> _AVAILABLE DATA_
== Segment start ==

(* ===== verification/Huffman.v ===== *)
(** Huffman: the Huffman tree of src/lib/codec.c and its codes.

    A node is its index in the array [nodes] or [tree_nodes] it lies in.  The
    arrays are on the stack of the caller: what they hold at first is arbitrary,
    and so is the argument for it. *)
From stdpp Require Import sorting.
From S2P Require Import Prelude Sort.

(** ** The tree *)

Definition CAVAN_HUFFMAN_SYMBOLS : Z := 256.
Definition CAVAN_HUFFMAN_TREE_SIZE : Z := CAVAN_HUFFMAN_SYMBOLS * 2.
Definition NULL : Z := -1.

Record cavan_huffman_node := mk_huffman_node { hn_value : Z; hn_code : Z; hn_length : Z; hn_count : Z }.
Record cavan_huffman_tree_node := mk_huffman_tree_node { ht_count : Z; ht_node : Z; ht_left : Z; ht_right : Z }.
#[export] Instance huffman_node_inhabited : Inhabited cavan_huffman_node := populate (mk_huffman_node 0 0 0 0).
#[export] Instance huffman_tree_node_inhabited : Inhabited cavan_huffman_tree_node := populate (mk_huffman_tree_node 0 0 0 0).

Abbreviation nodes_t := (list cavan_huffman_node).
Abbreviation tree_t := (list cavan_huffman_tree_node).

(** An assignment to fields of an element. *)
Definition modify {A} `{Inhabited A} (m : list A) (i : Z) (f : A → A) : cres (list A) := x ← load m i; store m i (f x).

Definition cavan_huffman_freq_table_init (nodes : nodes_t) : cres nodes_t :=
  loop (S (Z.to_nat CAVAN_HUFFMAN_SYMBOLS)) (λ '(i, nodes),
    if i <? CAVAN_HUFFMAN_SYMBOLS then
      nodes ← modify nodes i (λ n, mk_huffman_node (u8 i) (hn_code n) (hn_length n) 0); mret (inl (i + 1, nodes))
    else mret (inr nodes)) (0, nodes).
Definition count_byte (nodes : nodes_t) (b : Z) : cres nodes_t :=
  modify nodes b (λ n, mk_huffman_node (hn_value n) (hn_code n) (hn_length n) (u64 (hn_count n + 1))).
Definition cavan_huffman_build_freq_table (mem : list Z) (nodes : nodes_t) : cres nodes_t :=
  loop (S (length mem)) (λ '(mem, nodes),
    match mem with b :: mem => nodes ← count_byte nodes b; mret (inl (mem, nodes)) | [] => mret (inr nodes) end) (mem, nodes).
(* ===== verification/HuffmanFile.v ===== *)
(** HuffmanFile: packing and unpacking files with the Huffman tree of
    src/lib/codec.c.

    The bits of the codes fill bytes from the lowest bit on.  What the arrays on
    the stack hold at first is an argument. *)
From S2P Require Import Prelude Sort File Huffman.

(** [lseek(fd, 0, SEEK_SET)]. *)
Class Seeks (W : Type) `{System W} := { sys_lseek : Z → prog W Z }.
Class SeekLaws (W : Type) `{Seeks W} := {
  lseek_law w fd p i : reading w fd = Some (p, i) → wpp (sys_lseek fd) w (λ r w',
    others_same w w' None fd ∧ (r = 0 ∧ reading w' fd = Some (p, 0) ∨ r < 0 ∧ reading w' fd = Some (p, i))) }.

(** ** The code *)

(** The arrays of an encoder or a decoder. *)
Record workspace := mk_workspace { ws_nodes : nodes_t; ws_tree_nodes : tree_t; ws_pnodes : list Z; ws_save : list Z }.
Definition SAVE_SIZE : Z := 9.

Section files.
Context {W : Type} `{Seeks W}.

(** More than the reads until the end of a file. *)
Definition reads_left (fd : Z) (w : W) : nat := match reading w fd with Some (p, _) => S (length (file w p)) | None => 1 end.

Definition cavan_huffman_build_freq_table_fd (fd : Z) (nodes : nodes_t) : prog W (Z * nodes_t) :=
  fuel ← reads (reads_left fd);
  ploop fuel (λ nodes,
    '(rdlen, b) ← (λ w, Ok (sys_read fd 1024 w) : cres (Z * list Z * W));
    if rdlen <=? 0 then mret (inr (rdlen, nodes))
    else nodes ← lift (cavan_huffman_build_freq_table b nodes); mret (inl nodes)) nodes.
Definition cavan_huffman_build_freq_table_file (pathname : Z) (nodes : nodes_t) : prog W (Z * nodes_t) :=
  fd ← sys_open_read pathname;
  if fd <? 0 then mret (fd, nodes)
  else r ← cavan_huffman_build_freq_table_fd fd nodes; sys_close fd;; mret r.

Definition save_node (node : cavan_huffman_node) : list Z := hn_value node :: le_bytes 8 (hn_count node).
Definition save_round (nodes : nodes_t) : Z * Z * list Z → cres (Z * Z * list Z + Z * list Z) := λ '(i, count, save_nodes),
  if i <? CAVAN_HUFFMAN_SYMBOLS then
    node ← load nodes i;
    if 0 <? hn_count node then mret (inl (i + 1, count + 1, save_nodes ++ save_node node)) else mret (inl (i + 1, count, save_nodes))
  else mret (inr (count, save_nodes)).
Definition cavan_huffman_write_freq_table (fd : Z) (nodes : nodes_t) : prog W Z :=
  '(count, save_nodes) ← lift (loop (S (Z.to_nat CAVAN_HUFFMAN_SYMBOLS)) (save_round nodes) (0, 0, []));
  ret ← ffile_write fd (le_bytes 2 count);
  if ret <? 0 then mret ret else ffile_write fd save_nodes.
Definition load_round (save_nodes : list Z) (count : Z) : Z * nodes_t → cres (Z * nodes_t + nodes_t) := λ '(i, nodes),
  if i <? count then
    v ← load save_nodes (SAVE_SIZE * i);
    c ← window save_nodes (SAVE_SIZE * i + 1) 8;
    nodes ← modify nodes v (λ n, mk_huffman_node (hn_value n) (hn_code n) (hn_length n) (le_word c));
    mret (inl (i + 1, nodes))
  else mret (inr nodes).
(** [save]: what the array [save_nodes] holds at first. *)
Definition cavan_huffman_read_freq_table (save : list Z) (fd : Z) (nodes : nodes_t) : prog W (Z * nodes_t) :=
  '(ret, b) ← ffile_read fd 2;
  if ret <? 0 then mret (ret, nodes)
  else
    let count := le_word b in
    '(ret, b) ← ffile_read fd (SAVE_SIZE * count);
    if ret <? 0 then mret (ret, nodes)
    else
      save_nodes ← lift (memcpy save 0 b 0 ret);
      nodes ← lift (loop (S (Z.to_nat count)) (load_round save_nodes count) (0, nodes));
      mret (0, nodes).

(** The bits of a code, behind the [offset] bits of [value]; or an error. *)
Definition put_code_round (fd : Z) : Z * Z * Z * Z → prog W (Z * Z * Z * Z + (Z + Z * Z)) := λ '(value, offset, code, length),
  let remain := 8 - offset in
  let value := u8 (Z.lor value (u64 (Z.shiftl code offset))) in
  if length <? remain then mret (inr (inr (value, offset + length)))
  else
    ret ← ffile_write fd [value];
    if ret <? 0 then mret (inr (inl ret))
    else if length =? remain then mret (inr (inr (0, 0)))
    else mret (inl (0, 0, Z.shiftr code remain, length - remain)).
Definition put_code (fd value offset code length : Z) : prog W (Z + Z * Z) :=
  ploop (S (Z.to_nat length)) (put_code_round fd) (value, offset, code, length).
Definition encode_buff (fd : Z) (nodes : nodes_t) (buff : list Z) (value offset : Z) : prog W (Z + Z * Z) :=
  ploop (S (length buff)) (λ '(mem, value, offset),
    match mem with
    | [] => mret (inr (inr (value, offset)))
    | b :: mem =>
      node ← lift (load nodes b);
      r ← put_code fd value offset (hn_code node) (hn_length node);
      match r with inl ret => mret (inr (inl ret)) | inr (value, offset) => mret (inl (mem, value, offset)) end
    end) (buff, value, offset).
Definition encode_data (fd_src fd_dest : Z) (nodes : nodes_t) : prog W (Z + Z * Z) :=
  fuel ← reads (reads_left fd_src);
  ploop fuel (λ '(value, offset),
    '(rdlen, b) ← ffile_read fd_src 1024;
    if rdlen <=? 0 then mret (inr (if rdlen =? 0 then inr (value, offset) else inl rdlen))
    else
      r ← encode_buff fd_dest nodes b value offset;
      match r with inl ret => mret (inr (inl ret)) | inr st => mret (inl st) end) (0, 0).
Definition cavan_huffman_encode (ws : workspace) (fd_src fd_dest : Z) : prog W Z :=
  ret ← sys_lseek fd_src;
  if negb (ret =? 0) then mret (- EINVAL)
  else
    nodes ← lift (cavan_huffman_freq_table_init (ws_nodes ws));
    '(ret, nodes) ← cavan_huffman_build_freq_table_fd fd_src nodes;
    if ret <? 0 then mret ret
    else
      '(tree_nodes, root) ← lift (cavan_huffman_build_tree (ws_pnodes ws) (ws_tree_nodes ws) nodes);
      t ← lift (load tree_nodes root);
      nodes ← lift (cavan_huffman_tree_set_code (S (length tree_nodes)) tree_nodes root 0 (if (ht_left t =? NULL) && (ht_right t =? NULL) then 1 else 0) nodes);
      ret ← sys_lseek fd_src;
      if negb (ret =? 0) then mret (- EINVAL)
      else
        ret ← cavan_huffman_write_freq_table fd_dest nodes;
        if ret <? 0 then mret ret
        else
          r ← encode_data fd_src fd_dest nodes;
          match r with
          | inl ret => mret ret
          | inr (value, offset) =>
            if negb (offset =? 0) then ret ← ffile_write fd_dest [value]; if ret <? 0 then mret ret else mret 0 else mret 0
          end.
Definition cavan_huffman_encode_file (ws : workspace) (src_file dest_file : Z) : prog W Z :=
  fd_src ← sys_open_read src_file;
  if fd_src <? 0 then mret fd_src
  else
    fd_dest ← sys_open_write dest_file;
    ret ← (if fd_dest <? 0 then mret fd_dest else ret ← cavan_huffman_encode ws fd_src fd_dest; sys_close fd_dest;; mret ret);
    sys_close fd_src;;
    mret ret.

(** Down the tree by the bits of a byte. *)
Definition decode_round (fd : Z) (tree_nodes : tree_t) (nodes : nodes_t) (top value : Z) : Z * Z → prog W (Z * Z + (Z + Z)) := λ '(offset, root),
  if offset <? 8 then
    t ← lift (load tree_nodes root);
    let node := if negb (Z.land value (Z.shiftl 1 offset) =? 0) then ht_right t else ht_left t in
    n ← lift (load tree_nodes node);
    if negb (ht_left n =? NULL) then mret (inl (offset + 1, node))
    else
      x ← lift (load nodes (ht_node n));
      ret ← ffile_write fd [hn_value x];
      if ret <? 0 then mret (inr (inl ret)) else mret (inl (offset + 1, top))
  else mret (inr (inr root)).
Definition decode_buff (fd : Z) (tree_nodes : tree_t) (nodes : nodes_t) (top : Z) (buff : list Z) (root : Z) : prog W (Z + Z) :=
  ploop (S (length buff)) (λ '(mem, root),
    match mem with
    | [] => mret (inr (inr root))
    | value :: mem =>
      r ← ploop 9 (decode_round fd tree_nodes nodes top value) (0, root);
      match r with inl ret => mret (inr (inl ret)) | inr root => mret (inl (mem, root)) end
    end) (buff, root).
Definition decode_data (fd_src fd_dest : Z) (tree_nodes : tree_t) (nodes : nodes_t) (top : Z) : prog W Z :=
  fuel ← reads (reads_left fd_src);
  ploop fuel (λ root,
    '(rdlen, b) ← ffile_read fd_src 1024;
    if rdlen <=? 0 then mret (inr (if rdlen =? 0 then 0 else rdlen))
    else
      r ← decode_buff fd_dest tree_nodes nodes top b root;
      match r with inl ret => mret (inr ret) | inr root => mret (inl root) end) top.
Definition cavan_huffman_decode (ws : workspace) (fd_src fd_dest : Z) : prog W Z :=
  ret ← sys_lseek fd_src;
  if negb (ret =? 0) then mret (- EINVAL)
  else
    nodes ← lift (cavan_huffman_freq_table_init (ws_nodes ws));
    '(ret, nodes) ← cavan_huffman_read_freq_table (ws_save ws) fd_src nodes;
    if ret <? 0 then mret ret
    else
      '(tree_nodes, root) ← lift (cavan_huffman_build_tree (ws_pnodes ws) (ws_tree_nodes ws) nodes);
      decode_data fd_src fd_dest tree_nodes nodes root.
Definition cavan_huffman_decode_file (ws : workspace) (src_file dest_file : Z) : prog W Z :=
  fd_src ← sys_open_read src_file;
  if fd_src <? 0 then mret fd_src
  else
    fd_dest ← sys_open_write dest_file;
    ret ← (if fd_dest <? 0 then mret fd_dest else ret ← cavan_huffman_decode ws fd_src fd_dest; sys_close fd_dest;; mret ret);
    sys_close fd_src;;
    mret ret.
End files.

== Segment end ==
== Segment start ==

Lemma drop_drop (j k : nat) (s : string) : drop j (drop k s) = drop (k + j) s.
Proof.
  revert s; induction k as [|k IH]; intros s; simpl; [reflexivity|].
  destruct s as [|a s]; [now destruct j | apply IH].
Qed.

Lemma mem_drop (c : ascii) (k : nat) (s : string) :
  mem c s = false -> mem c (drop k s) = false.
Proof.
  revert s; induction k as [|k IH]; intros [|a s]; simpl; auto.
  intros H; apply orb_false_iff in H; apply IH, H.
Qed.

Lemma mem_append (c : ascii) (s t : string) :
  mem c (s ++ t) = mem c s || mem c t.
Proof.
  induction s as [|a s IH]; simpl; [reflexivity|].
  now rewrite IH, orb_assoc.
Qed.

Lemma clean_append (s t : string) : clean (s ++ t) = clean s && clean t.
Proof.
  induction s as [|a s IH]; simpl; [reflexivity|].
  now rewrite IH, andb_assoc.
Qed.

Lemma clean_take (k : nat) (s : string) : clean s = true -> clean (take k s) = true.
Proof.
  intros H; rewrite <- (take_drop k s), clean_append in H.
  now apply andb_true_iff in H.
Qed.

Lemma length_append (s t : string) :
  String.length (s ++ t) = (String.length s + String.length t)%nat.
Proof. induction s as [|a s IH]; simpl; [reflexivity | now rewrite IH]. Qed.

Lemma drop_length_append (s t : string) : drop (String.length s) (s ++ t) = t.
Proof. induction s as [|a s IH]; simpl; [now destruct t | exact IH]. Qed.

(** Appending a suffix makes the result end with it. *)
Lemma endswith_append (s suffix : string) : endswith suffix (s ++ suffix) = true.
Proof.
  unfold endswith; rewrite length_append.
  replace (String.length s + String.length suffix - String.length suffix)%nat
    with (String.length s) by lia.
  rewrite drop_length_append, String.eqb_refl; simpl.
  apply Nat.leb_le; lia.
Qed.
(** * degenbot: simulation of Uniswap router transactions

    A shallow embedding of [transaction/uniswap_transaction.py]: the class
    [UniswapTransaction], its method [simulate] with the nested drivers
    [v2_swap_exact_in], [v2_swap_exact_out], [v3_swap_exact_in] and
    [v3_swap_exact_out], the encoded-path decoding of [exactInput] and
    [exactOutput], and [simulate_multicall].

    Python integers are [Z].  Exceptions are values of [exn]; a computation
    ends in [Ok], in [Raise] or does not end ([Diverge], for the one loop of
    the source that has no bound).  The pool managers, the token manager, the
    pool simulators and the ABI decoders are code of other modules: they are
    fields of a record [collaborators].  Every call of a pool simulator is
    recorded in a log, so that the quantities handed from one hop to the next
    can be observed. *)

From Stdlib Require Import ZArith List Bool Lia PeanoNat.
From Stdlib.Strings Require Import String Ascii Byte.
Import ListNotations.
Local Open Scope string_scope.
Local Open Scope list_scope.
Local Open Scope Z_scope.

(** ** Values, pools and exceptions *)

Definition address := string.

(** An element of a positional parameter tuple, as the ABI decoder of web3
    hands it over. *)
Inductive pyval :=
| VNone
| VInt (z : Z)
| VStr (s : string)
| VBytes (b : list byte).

== Segment end ==

> _WHAT IS REQUIRED_
Using the data above, transcribe the lines that run from the line with "(* ===== verification/Huffman.v ===== *)" to the line with "#[export] Instance huffman_tree_node_inhabited", both ends kept, and output nothing else.

> _REPLY TO THE EXERCISE_
(* ===== verification/Huffman.v ===== *)
(** Huffman: the Huffman tree of src/lib/codec.c and its codes.

    A node is its index in the array [nodes] or [tree_nodes] it lies in.  The
    arrays are on the stack of the caller: what they hold at first is arbitrary,
    and so is the argument for it. *)
From stdpp Require Import sorting.
From S2P Require Import Prelude Sort.

(** ** The tree *)

Definition CAVAN_HUFFMAN_SYMBOLS : Z := 256.
Definition CAVAN_HUFFMAN_TREE_SIZE : Z := CAVAN_HUFFMAN_SYMBOLS * 2.
Definition NULL : Z := -1.

Record cavan_huffman_node := mk_huffman_node { hn_value : Z; hn_code : Z; hn_length : Z; hn_count : Z }.
Record cavan_huffman_tree_node := mk_huffman_tree_node { ht_count : Z; ht_node : Z; ht_left : Z; ht_right : Z }.
#[export] Instance huffman_node_inhabited : Inhabited cavan_huffman_node := populate (mk_huffman_node 0 0 0 0).
#[export] Instance huffman_tree_node_inhabited : Inhabited cavan_huffman_tree_node := populate (mk_huffman_tree_node 0 0 0 0).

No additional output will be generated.